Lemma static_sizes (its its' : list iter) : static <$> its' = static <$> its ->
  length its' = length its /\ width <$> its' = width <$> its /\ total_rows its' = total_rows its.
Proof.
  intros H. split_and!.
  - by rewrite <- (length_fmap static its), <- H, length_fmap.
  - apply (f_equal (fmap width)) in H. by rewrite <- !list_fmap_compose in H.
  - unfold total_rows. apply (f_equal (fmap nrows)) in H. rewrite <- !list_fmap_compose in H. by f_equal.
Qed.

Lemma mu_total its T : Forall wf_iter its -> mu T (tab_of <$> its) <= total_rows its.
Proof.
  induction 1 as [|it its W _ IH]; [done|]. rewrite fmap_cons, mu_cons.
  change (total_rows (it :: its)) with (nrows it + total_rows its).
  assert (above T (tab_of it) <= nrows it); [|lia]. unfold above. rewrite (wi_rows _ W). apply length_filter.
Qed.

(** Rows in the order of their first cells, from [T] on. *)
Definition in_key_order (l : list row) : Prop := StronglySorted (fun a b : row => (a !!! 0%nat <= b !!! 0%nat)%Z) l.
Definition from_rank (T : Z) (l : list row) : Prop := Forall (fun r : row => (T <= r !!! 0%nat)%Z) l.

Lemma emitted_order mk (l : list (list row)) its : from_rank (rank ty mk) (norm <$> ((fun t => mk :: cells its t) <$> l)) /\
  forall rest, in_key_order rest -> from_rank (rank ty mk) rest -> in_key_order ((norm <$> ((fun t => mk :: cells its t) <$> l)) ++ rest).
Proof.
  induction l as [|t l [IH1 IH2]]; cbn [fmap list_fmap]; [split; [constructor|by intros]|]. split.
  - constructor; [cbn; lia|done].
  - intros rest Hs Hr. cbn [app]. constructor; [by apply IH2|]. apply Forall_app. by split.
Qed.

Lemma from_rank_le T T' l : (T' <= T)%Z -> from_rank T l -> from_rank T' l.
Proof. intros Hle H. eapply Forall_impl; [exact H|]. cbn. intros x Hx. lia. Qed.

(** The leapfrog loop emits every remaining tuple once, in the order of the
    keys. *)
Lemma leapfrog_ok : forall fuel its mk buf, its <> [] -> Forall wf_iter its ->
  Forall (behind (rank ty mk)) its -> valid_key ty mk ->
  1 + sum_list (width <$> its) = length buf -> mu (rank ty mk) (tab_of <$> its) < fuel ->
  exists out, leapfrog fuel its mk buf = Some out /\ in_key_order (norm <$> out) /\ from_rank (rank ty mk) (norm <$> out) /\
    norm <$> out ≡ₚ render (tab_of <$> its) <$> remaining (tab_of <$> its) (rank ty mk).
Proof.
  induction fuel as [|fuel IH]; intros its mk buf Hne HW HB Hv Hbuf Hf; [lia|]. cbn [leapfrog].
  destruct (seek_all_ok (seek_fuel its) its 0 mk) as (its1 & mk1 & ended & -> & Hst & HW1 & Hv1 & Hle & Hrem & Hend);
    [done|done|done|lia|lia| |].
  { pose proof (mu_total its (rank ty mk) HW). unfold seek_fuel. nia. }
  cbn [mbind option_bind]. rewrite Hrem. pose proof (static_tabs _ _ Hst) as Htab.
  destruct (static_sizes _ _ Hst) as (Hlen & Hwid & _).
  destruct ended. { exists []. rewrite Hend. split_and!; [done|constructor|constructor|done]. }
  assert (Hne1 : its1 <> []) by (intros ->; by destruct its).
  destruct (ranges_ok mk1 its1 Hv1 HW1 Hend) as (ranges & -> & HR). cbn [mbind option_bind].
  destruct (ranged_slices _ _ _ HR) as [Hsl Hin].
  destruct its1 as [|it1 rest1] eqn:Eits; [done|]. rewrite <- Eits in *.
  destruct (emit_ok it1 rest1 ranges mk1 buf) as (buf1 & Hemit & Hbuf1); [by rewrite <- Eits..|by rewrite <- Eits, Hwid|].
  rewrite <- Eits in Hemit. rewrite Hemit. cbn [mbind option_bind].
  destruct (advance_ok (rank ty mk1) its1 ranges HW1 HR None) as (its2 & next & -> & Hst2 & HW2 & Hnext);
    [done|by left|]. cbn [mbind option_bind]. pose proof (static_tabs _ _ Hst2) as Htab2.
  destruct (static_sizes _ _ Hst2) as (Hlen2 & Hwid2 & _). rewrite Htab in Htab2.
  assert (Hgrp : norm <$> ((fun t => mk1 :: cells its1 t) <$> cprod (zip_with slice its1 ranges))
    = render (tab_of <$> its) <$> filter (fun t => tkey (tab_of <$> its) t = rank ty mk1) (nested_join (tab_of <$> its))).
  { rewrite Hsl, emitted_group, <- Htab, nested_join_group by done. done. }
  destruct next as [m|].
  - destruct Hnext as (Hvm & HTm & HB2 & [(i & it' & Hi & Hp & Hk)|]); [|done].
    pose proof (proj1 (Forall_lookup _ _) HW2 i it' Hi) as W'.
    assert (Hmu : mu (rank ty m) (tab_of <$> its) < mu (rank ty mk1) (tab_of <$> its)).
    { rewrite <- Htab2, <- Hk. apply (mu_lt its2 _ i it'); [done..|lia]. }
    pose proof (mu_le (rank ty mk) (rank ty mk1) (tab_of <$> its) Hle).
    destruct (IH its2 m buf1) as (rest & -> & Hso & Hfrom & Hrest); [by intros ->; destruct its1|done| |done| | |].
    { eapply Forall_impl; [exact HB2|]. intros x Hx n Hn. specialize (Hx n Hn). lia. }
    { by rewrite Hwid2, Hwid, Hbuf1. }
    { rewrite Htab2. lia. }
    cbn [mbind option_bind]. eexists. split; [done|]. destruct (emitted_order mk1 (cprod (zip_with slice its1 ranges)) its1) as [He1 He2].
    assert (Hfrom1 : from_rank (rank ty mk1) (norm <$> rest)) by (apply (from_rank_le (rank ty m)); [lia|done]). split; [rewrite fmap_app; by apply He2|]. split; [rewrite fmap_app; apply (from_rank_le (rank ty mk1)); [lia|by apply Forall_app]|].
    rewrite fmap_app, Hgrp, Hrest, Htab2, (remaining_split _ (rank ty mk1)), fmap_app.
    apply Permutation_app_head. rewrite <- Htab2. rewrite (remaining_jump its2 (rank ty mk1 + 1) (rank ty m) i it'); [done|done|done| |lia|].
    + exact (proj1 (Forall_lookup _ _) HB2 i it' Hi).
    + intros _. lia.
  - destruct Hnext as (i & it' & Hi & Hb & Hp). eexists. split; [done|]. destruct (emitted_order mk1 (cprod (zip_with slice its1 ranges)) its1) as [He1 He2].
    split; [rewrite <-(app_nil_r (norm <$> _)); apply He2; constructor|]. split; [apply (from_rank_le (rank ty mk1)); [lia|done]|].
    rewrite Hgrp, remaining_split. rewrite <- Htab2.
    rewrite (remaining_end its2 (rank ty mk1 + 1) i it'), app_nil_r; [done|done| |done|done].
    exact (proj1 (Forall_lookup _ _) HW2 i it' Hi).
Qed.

============================================================

◆ **Problem requirements**: Using the material above, quote the first line and each line after it, stopping at and including the line that holds "Definition from_rank (T".

◆ **The completed task**:
Lemma static_sizes (its its' : list iter) : static <$> its' = static <$> its ->
  length its' = length its /\ width <$> its' = width <$> its /\ total_rows its' = total_rows its.
Proof.
  intros H. split_and!.
  - by rewrite <- (length_fmap static its), <- H, length_fmap.
  - apply (f_equal (fmap width)) in H. by rewrite <- !list_fmap_compose in H.
  - unfold total_rows. apply (f_equal (fmap nrows)) in H. rewrite <- !list_fmap_compose in H. by f_equal.
Qed.

Lemma mu_total its T : Forall wf_iter its -> mu T (tab_of <$> its) <= total_rows its.
Proof.
  induction 1 as [|it its W _ IH]; [done|]. rewrite fmap_cons, mu_cons.
  change (total_rows (it :: its)) with (nrows it + total_rows its).
  assert (above T (tab_of it) <= nrows it); [|lia]. unfold above. rewrite (wi_rows _ W). apply length_filter.
Qed.

(** Rows in the order of their first cells, from [T] on. *)
Definition in_key_order (l : list row) : Prop := StronglySorted (fun a b : row => (a !!! 0%nat <= b !!! 0%nat)%Z) l.
Definition from_rank (T : Z) (l : list row) : Prop := Forall (fun r : row => (T <= r !!! 0%nat)%Z) l.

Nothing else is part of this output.